Task instructions - Please return only the lines from the one holding "with its number." through the one holding "Definition pending (q", exactly as they appear in the records below, both ends included.

•••

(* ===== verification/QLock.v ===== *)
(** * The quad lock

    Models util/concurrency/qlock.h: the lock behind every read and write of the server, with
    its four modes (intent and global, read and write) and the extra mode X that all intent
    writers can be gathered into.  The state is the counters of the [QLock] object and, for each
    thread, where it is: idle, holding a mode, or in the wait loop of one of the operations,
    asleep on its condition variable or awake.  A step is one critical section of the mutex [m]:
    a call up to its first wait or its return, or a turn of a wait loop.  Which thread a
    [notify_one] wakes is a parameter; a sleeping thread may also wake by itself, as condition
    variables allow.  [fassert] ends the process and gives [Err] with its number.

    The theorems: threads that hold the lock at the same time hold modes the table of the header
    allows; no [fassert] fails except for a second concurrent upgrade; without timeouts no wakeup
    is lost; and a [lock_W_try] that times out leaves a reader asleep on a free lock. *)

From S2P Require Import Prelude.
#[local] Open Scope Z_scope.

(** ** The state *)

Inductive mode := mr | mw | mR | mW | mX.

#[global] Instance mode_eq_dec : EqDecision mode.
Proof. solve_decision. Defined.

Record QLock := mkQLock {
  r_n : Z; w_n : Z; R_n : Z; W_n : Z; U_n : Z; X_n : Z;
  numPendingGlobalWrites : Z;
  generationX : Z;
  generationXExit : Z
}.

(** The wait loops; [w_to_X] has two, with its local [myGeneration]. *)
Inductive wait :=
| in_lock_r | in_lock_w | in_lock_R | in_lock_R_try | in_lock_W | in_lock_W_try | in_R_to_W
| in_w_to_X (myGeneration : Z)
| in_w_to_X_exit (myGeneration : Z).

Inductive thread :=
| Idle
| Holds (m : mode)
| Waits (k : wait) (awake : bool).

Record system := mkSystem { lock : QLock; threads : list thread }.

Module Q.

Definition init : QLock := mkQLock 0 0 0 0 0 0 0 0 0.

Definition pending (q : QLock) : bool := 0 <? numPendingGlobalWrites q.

•••

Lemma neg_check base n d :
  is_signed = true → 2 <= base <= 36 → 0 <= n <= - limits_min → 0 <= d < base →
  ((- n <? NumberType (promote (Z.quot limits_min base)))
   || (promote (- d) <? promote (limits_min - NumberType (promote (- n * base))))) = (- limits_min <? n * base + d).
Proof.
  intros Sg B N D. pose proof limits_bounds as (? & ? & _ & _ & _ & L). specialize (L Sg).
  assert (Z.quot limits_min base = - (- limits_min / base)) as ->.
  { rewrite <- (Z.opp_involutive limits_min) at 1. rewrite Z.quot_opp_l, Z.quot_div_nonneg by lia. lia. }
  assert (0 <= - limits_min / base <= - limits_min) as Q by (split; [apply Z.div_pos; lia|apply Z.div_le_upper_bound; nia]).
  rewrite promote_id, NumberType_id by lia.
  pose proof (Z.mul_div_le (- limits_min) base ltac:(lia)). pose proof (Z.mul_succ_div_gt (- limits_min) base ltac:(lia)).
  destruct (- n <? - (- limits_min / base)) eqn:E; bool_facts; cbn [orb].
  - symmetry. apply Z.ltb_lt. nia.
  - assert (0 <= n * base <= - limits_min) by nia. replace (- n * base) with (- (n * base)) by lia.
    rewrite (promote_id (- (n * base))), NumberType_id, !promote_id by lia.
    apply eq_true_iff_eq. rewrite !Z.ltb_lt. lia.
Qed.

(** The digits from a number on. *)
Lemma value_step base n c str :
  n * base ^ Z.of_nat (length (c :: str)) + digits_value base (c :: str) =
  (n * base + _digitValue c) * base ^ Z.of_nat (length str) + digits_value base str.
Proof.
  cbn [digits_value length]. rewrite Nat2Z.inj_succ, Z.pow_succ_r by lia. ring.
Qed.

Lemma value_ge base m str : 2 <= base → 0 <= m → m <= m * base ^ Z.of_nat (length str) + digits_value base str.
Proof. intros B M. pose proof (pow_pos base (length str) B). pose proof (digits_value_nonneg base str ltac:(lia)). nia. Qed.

•••

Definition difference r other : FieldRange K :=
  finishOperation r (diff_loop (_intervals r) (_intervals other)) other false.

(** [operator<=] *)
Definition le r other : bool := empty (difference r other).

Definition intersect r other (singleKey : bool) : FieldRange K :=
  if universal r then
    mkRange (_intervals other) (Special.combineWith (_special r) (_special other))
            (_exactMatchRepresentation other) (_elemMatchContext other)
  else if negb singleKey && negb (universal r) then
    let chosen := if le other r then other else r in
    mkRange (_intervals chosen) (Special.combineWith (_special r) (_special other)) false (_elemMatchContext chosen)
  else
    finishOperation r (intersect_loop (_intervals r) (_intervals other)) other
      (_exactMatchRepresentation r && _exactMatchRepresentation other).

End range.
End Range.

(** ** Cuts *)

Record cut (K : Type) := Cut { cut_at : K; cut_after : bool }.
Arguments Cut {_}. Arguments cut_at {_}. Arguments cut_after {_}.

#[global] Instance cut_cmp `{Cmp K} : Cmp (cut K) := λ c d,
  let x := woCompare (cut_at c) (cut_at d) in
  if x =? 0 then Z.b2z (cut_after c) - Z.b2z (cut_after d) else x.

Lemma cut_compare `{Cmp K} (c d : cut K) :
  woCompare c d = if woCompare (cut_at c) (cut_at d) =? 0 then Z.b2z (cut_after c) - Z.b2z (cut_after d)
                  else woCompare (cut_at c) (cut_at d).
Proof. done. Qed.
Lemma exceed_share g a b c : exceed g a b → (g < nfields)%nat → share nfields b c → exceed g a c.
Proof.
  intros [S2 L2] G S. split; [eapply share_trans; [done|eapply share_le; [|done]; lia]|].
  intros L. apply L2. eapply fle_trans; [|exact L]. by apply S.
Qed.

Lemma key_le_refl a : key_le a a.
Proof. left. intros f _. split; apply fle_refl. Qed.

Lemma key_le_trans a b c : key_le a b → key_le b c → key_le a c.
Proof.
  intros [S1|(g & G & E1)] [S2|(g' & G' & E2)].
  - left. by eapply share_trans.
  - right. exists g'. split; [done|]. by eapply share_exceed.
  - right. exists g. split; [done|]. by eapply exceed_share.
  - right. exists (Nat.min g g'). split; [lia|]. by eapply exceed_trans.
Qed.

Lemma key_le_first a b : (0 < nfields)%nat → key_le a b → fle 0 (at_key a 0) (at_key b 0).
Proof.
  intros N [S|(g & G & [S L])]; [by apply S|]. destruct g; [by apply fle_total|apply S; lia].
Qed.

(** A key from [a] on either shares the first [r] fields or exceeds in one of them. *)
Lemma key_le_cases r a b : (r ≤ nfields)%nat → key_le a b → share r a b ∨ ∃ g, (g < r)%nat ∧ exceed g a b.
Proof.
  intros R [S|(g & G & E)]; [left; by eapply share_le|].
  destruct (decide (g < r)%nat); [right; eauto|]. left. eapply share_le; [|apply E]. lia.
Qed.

•••

Result -
    variables allow.  [fassert] ends the process and gives [Err] with its number.

    The theorems: threads that hold the lock at the same time hold modes the table of the header
    allows; no [fassert] fails except for a second concurrent upgrade; without timeouts no wakeup
    is lost; and a [lock_W_try] that times out leaves a reader asleep on a free lock. *)

From S2P Require Import Prelude.
#[local] Open Scope Z_scope.

(** ** The state *)

Inductive mode := mr | mw | mR | mW | mX.

#[global] Instance mode_eq_dec : EqDecision mode.
Proof. solve_decision. Defined.

Record QLock := mkQLock {
  r_n : Z; w_n : Z; R_n : Z; W_n : Z; U_n : Z; X_n : Z;
  numPendingGlobalWrites : Z;
  generationX : Z;
  generationXExit : Z
}.

(** The wait loops; [w_to_X] has two, with its local [myGeneration]. *)
Inductive wait :=
| in_lock_r | in_lock_w | in_lock_R | in_lock_R_try | in_lock_W | in_lock_W_try | in_R_to_W
| in_w_to_X (myGeneration : Z)
| in_w_to_X_exit (myGeneration : Z).

Inductive thread :=
| Idle
| Holds (m : mode)
| Waits (k : wait) (awake : bool).

Record system := mkSystem { lock : QLock; threads : list thread }.

Module Q.

Definition init : QLock := mkQLock 0 0 0 0 0 0 0 0 0.

Definition pending (q : QLock) : bool := 0 <? numPendingGlobalWrites q.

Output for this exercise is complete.